Blindsided by the nostalgia bomb delivered by The Chemical Brothers
Several weeks ago, I was feeling down, and an emergency trip to Anaheim wasn’t helping. On the drive back home, I decided to listen to The Chemical Brothers’ album Dig Your Own Hole from start to finish, something I haven’t done since the early 2000s, most likely.
I was completely surprised by how much of a cozy, warm, weighted-blanket comfort record that had become for me. It instantly took me back to the days of working on Monkey 3, going to see The Saint1Forgettable movie, incredible soundtrack at a screening, and weeks of driving around Marin County listening to “Setting Sun” and freaking out. It was such a surprisingly good memory of such a specific time, before reality started creeping in, and I could just be overjoyed with where I’d found myself in life.
And I was surprised that it’d be Dig Your Hole that became such a comforting2Or, since it’s British, homely record, since at the time, I just imagined it was music for wild, drug-fueled raves held in converted ruins and ancient-dungeons-turned-nightclubs all over the UK. The band’s marketing sure leaned into that image, with everything looking like a TV series where Prodigy was in charge of MI6, until I’m assuming they’d sold enough records to be able to take control over their own image, and hire people like Michel Gondry and Spike Jonze to make their videos.
I’ve never been to a drug-fueled rave, UK or otherwise, so the images it conjures for me are of Fairfax and San Anselmo, CA, going to lunch at wacky Thai or Casa Mañana, the theater in Corte Madera, Tightwad Tuesday at the theater in Novato, taking the long way to work that went through redwoods, watching The X-Files at my best friends’ apartment, and getting that first spectacular view of San Francisco as you come through what is now called the Robin Williams tunnel. I was very happy to get all those memories back, and I was singing and car-dancing like a maniac all the way up I-5.
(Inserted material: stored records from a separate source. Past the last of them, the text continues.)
(* ===== verification/FileSystem.v ===== *)
(** * FileSystem.v: the operating system as the store sees it.

    The disk is a finite map from paths to directories and files, plus the
    database held by each database directory. Every system call first consults
    a fault oracle (so that each error branch of the callers can be reached),
    and a call that changes the disk records the new disk in a trace: the disks
    of the trace are the ones a crash can leave behind. A file remembers
    whether its data has been synced; a crash may replace the data of a file
    that has not been. A directory entry that was made, renamed or removed
    remembers what it was before until its directory is synced: a crash may bring
    any of that back, in any combination, and takes along what lies below. *)
From S2P Require Import Prelude Binary Paths Pebble.

Inductive node :=
| NDir
| NFile (data : bytes) (synced : bool).

#[global] Instance node_eq_dec : EqDecision node.
Proof. solve_decision. Defined.

Section filesystem.
Context {P : Pebble}.

Record disk := MkDisk {
  d_fs : gmap path node;
  d_dbs : gmap path DB;
  d_old : gmap path (list (option node));
      (** what the entries were, since their directory was synced last *)
}.

Record world := MkWorld {
  w_disk : disk;
  w_closed : gset path;          (** database handles that were closed *)
  w_orc : list (option error);   (** the faults to come; none when empty *)
  w_rand : list Z;               (** results of [rand.Uint64()] *)
  w_clock : list Z;              (** results of [time.Now()], in nanoseconds *)
  w_trace : list disk;           (** the disks after each change so far *)
}.

(** One system call: it fails when the oracle says so, else it runs [f]. *)
Definition sys {A} (f : disk → res A * disk) : GoM world A :=
  λ w, match w_orc w with
       | Some e :: o =>
           (Err e, MkWorld (w_disk w) (w_closed w) o (w_rand w) (w_clock w) (w_trace w))
       | o =>
           let '(r, d) := f (w_disk w) in
           (r, MkWorld d (w_closed w) (tail o) (w_rand w) (w_clock w) (w_trace w ++ [d]))
       end.

Definition set_fs (f : gmap path node → gmap path node) (d : disk) : disk :=
  MkDisk (f (d_fs d)) (d_dbs d) (d_old d).

(** An entry that is about to change. *)
Definition push (p : path) (was : option node) (old : gmap path (list (option node))) :
    gmap path (list (option node)) := <[p := was :: default [] (old !! p)]> old.

Definition link (p : path) (n : node) (d : disk) : disk :=
  MkDisk (<[p := n]> (d_fs d)) (d_dbs d) (push p (d_fs d !! p) (d_old d)).

(** The directory [p] is synced. *)
Definition dir_synced (p : path) (d : disk) : disk :=
  MkDisk (d_fs d) (d_dbs d) (filter (λ kv, parent kv.1 ≠ p) (d_old d)).

(** ENOTDIR, EISDIR, EEXIST: the errors of a call on the wrong kind of node. *)
Definition ENOTDIR : error := Errno 20.
Definition EISDIR : error := Errno 21.
Definition EEXIST : error := Errno 17.

Definition is_dir (d : disk) (p : path) : bool :=
  match d_fs d !! p with Some NDir => true | _ => false end.

(** A directory exists when it is recorded, and the root and the working
    directory always do. *)
Definition dir_exists (d : disk) (p : path) : bool :=
  match p_comps p with [] => true | _ => is_dir d p end.

(** [os.Stat(name)]: whether it is a directory. *)
Definition os_Stat (name : string) : GoM world bool :=
  sys (λ d, let p := path_of name in
            match d_fs d !! p with
            | Some NDir => (Ok true, d)
            | Some (NFile _ _) => (Ok false, d)
            | None => if decide (p_comps p = []) then (Ok true, d) else (Err ErrNotExist, d)
            end).

(** The directories [MkdirAll] makes on the way to [p]. *)
Definition prefixes (p : path) : list path :=
  (λ k, MkPath (p_rooted p) (take k (p_comps p))) <$> seq 1 (length (p_comps p)).

Definition mkdirs (fs : gmap path node) (ps : list path) : gmap path node :=
  foldl (λ fs p, match fs !! p with Some _ => fs | None => <[p := NDir]> fs end) fs ps.

(** [os.MkdirAll(dir, perm)] *)
Definition os_MkdirAll (dir : string) : GoM world unit :=
  sys (λ d, let ps := prefixes (path_of dir) in
            if existsb (λ p, match d_fs d !! p with Some (NFile _ _) => true | _ => false end) ps
            then (Err ENOTDIR, d)
            else (Ok tt, MkDisk (mkdirs (d_fs d) ps) (d_dbs d)
                           (foldr (λ p, push p None) (d_old d) (filter (λ p, d_fs d !! p = None) ps)))).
My overly emotional experience seeing The Beatles LOVE show by Cirque du Soleil
Before last week, I’d never seen a Cirque du Soleil show, and didn’t know much about it except that it’s got acrobats and dancers in a ton of make-up, and that middle-aged white people absolutely lose their shit over it.
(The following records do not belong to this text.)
(** A first start. *)
Lemma fresh_ok dir w :
  let n := random_name (uint 64 (default 0 (head (w_rand w))))
                       (int64 (default 0 (head (w_clock w)))) in
  w_orc w = [] →
  d_fs (w_disk w) !! path_of dir = Some NDir →
  d_fs (w_disk w) !! child (path_of dir) updatingDBFilename ≠ Some NDir →
  d_fs (w_disk w) !! child (path_of dir) currentDBFilename = None →
  ∃ d tr,
    getPebbleDBDir dir w =
      (Ok (Join dir n), MkWorld d (w_closed w) [] (tail (w_rand w)) (tail (w_clock w)) tr) ∧
    d_fs d !! child (path_of dir) currentDBFilename =
      Some (NFile (dirname_record (Join dir n)) true) ∧
    d_fs d !! child (path_of dir) updatingDBFilename = None ∧
    d_dbs d = d_dbs (w_disk w) ∧
    (∀ q, q ≠ child (path_of dir) currentDBFilename →
          q ≠ child (path_of dir) updatingDBFilename →
          d_fs d !! q = d_fs (w_disk w) !! q).
Proof.
  intros n Ho Hd Hu Hr. pose proof (running_ne_updating dir) as Hru.
  unfold getPebbleDBDir. erewrite go_bind_ok by by apply isNewRun_ok.
  rewrite Hr, bool_decide_eq_true_2 by done. erewrite go_bind_ok by reflexivity.
  change (Join dir _) with (Join dir n).
  edestruct (save_ok dir) as [tr1 H1]; [| | |erewrite go_bind_ok by exact H1]; [done..|].
  edestruct (replace_ok dir) as [tr2 H2]; [| | | |erewrite go_bind_ok by exact H2].
  { done. }
  { simpl. rewrite lookup_insert_ne; [done|]. apply not_eq_sym, child_ne. }
  { apply lookup_insert_eq. }
  { simpl. by rewrite lookup_insert_ne, Hr. }
  eexists _, _. split; [reflexivity|]. split; [apply lookup_insert_eq|].
  split; [simpl; rewrite lookup_insert_ne by done; apply lookup_delete_eq|]. split; [done|].
  intros q Hq1 Hq2. simpl. by rewrite lookup_insert_ne, lookup_delete_ne, lookup_insert_ne.
Qed.
End restart.

(** ** Theorems *)

(** A disk for the witnesses: the base directory [/d] exists and is empty. *)
Definition demo_disk : disk (P := Mem no_fault) :=
  MkDisk (<[path_of "/d" := NDir]> ∅) ∅ ∅.
Definition demo_world : world (P := Mem no_fault) :=
  MkWorld demo_disk ∅ [] [7] [1700000000] [].

Section datadir_theorems.
Context {P : Pebble}.

(** [getCurrentDBDirName] returns a name exactly when [pebble.running] is
    a complete record of it (digest prefix, then the non-empty name); every
    other content, a missing file included, is an error. *)
Theorem getCurrentDBDirName_spec dir w name :
  w_orc w = [] →
  ((getCurrentDBDirName dir w).1 = Ok name ↔
   name ≠ "" ∧ ∃ s, d_fs (w_disk w) !! child (path_of dir) currentDBFilename =
                    Some (NFile (dirname_record name) s)).
Proof.
  intros Ho. split.
  - intros H. destruct (getCurrentDBDirName dir w) as [r w'] eqn:E. simpl in H. subst r.
    by eapply get_Ok_inv.
  - intros (Hne & s & Hs). by destruct (get_ok dir w name s Ho Hs Hne) as [tr ->].
Qed.

(** saving the name of a database directory and replacing the current
    file makes [getCurrentDBDirName] return it, and changes nothing else on
    the disk than the two marker files. *)
Theorem saved_dirname_is_current dir dbdir w :
  w_orc w = [] →
  d_fs (w_disk w) !! path_of dir = Some NDir →
  d_fs (w_disk w) !! child (path_of dir) updatingDBFilename ≠ Some NDir →
  d_fs (w_disk w) !! child (path_of dir) currentDBFilename ≠ Some NDir →
  dbdir ≠ "" →
  ∃ w', (saveCurrentDBDirName dir dbdir ;; replaceCurrentDBFile dir) w = (Ok tt, w') ∧
        (getCurrentDBDirName dir w').1 = Ok dbdir ∧
        d_fs (w_disk w') !! child (path_of dir) updatingDBFilename = None ∧
        agree_off (λ p, p = child (path_of dir) updatingDBFilename ∨
                        p = child (path_of dir) currentDBFilename) (w_disk w) (w_disk w').
Proof.
  intros Ho Hd Hu Hr Hne. pose proof (running_ne_updating dir) as Hru.
  destruct (save_ok dir w dbdir Ho Hd Hu) as [tr1 H1].
  set (w1 := at_disk _ _ _) in H1.
  destruct (replace_ok dir w1 (dirname_record dbdir) true) as [tr2 H2]; [done|..].
  { simpl. rewrite lookup_insert_ne; [done|]. intros Heq.
    apply (not_below_child (path_of dir) updatingDBFilename). rewrite Heq. apply below_refl. }
  { apply lookup_insert_eq. }
  { simpl. by rewrite lookup_insert_ne. }
  eexists. erewrite go_bind_ok by exact H1. split; [exact H2|]. split; [|split].
  - eapply get_Ok_of_record; [done|done|]. apply lookup_insert_eq.
  - simpl. rewrite lookup_insert_ne by done. apply lookup_delete_eq.
  - intros q Hq. split; [|split; [done|]].
    + simpl. rewrite lookup_insert_ne, lookup_delete_ne, lookup_insert_ne by naive_solver. done.
    + exact (settles_trans _ _ _ (settles_synced (path_of dir) (w_disk w) q)
                             (settles_synced (path_of dir) (w_disk w1) q)).
Qed.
Now that I’ve seen their show LOVE at The Mirage in Las Vegas, I can assert that both of those things are true. I spent an hour and a half surrounded by beautiful people doing the most amazing feats of physicality I’ve ever seen in person, and as a middle-aged white person myself, I was completely wrecked by the end of it.
Actually, that’s underselling it; I was devastated by the whole thing. The show has an intentionally chaotic opening as the performers move across the stage, giving everyone in the audience something different to look at — there’s a penny farthing! A VW Beetle! Hey look, mods! — and the music is ostensibly a remix/medley of “Get Back” and “Glass Onion” that reminds you just how much amazing music the Beatles put out. As I was turning my head to look at trapeze artists overhead, I felt something wet. I reached up to touch my face — like a doomed character in a TV series realizing their nose is bleeding — and I found that I’d already started involuntarily crying.
This was like maybe five minutes into a 90 minute show. I seriously needed to pace myself.